What inspired you to write your book?
This story was inspired by a conversation I overheard as a child while hiding in a stairwell eavesdropping on my parents. They never would have said the things they said that day if they knew I was listening. Because – as my mother repeated often – “Little pitchers have big ears.” She was right. My big ears heard my father tell a bit of gossip – or maybe a bit of truth – about a wealthy relative. What my father revealed to this little pitcher was a secret – a scandalous secret. And it was about somebody I’d believed I should revere. That secret re-imagined – plus other secrets – are at the center of this story, Especially secrets within a family and how they can tear the fabric of that family until one of two things must happen. Either the secrets must be hidden further and deeper by a thick blanket of lies. Or the truth must be excavated – brought into the light – and adjusted to so that life may go on in that same light – or at least enough light that we can make out which directions we should take to find the right way home.
Here is a short sample from the book:
A WRONG WAY HOME
Riverton Road Series – Book 1
Contemporary Romantic Suspense
Matt & Kara’s Story
Prologue
Anthony Benton
Anthony Benton wasn’t in the habit of walking across the lawn to his condo complex, especially not on a miserable night like this one. He valued his Bruno Magli’s too much for that. What if somebody saw him slipping and scrambling through wet leaves like a snake in the grass?

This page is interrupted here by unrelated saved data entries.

Definition from_episode_list (episode_list : list Episode.t)
    (episode_hparams : EpisodeHParams) : result t :=
  let supports := flat_map Episode.supports episode_list in
  let queries := flat_map Episode.queries episode_list in
  let labels := flat_map Episode.labels episode_list in
  supports_batch ← Batch_from_data_list supports;
  queries_batch ← Batch_from_data_list queries;
  let labels_batch := torch_tensor labels in
  let K := num_supports_per_class episode_hparams in
  let C := num_classes_per_episode episode_hparams in
  let Q := num_queries_per_class episode_hparams in
  let batch_size := length episode_list in
  let supports_len :=
    torch_tensor
      (map (fun episode => sum_num_nodes (Episode.supports episode))
           episode_list) in
  let queries_len :=
    torch_tensor
      (map (fun episode => sum_num_nodes (Episode.queries episode))
           episode_list) in
  let assignment_vectors :=
    [ ("support"%string,
       torch_tensor
         (map (fun i => replicate (K * C) (Z.of_nat i)) (seq 0 batch_size)));
      ("queries"%string,
       torch_tensor
         (map (fun i => replicate (Q * C) (Z.of_nat i)) (seq 0 batch_size))) ] in
  cosine_targets ←
    torch_cat
      (flat_map
         (fun episode =>
            map (fun ql => [cosine_target (fst ql) (snd ql)])
                (list_prod (Episode.queries episode) (Episode.labels episode)))
         episode_list);
  targets ← reshape (values cosine_targets) C;
  let targets := torch_tensor (map (fun row => Z.of_nat (argmax row)) targets) in
  __init__ supports_batch queries_batch labels_batch episode_hparams
    assignment_vectors supports_len queries_len batch_size cosine_targets
    targets.

End Collate.

Definition set_supports (v : Batch) (self : t) : t :=
  mk v (queries self) (labels self) (episode_hparams self)
     (assignment_vectors self) (supports_len self) (queries_len self)
     (num_episodes self) (cosine_targets self) (label_targets self)
     (batch_size self).

Definition set_queries (v : Batch) (self : t) : t :=
  mk (supports self) v (labels self) (episode_hparams self)
     (assignment_vectors self) (supports_len self) (queries_len self)
     (num_episodes self) (cosine_targets self) (label_targets self)
     (batch_size self).

Definition set_cosine_targets (v : Tensor (list Z)) (self : t) : t :=
  mk (supports self) (queries self) (labels self) (episode_hparams self)
     (assignment_vectors self) (supports_len self) (queries_len self)
     (num_episodes self) v (label_targets self) (batch_size self).

Definition set_label_targets (v : Tensor (list Z)) (self : t) : t :=
  mk (supports self) (queries self) (labels self) (episode_hparams self)
     (assignment_vectors self) (supports_len self) (queries_len self)
     (num_episodes self) (cosine_targets self) v (batch_size self).

Definition set_labels (v : Tensor (list Z)) (self : t) : t :=
  mk (supports self) (queries self) v (episode_hparams self)
     (assignment_vectors self) (supports_len self) (queries_len self)
     (num_episodes self) (cosine_targets self) (label_targets self)
     (batch_size self).

(** [EpisodeBatch.to] assigns five attributes of [self] in turn and
    returns nothing; the result here is the object after the call. *)
Definition to (self : t) (d : device) : t :=
  let self := set_supports (Batch_to (supports self) d) self in
  let self := set_queries (Batch_to (queries self) d) self in
  let self := set_cosine_targets (Tensor_to (cosine_targets self) d) self in
  let self := set_label_targets (Tensor_to (label_targets self) d) self in
  set_labels (Tensor_to (labels self) d) self.

End EpisodeBatch.

(** ** Python dictionaries, JSON documents and files *)

(** [d[key]] for a dictionary kept in insertion order. *)
Fixpoint dict_get {K V} `{EqDecision K} (key : K) (d : list (K * V)) : option V :=
  match d with
  | [] => None
  | (k, v) :: d' => if decide (k = key) then Some v else dict_get key d'
  end.

(** Python dictionaries with string keys, in insertion order. *)
Definition getitem {V} (d : list (string * V)) (key : string) : result V :=
  match dict_get key d with
  | Some v => Ok v
  | None => Raise KeyError
  end.

(** Parsed JSON documents. *)
#[warnings="-register-all"]
Inductive json : Set :=
| JNull
| JInt (z : Z)
| JStr (s : string)
| JList (items : list json)
| JObj (fields : list (string * json)).

(** The files of interest hold JSON; a file is modelled by the document
    that [json.dumps] wrote into it and [json.loads] reads back. *)
Abbreviation file_system := (gmap string json).

Definition path_join (dir name : string) : string := dir +:+ "/" +:+ name.

Definition read_json (path : string) (fs : file_system) : result json :=
  match fs !! path with
  | Some doc => Ok doc
  | None => Raise FileNotFoundError
  end.

Definition json_getitem (doc : json) (key : string) : result json :=
  match doc with
  | JObj fields => getitem fields key
  | _ => Raise TypeError
  end.

Definition json_len (doc : json) : result nat :=
  match doc with
  | JObj fields => Ok (length fields)
  | JList items => Ok (length items)
  | JStr s => Ok (String.length s)
  | _ => Raise TypeError
  end.

Definition json_count (doc : json) : result nat :=
  match doc with
  | JInt z => if (0 <=? z)%Z then Ok (Z.to_nat z) else Raise TypeError
  | _ => Raise TypeError
  end.

Definition json_strings (doc : json) : result (list string) :=
  match doc with
  | JList items =>
      mapM (fun item => match item with JStr s => Ok s | _ => Raise TypeError end)
           items
  | _ => Raise TypeError
  end.

(** The methods the [EpisodeHParams] dataclass defines besides the
    generated [__init__], [__repr__] and [__eq__]: none. *)
Definition EpisodeHParams_methods : list (string * (EpisodeHParams -> json)) := [].

(** [obj.name()] on an [EpisodeHParams] instance. *)
Definition EpisodeHParams_call (self : EpisodeHParams) (name : string) : result json :=
  match dict_get name EpisodeHParams_methods with
  | Some method => Ok (method self)
  | None => Raise AttributeError
  end.

(** The constructor called on keyword arguments unpacked from a document:
    exactly the three fields, as counts. *)
Definition EpisodeHParams_of_kwargs (kwargs : json) : result EpisodeHParams :=
  match kwargs with
  | JObj fields =>
      if decide (length fields = 3) then
        match dict_get "num_classes_per_episode" fields,
              dict_get "num_supports_per_class" fields,
              dict_get "num_queries_per_class" fields with
        | Some n, Some k, Some q =>
            n ← json_count n; k ← json_count k; q ← json_count q;
            Ok (mkEpisodeHParams n k q)
        | _, _, _ => Raise TypeError
        end
      else Raise TypeError
  | _ => Raise TypeError
  end.

Module MetaData.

Good thing nobody important enough to care about would be out here in this damned weather. It was supposed to be spring, but you’d never guess that in this godforsaken place.
Spindly young trees whipped in the wind as far as their short trunks would bend while Anthony counted the weeks backward in his mind – one, two, three, four, a month. This crap had only been going on for a month. Aggravation made it feel a lot longer.
He woke up each morning with anger churning inside him. He could barely remember when he didn’t have to think about things like whether taking the straight route across the lawn was safer than the longer way around the curved sidewalk.
How could he have ended up in such a humiliating position? Scurrying from his car to his house like a scared animal. He’d worked too hard making himself into Anthony Benton for this to be happening. Worst of all, there was nowhere in this jerkwater town he could turn for help.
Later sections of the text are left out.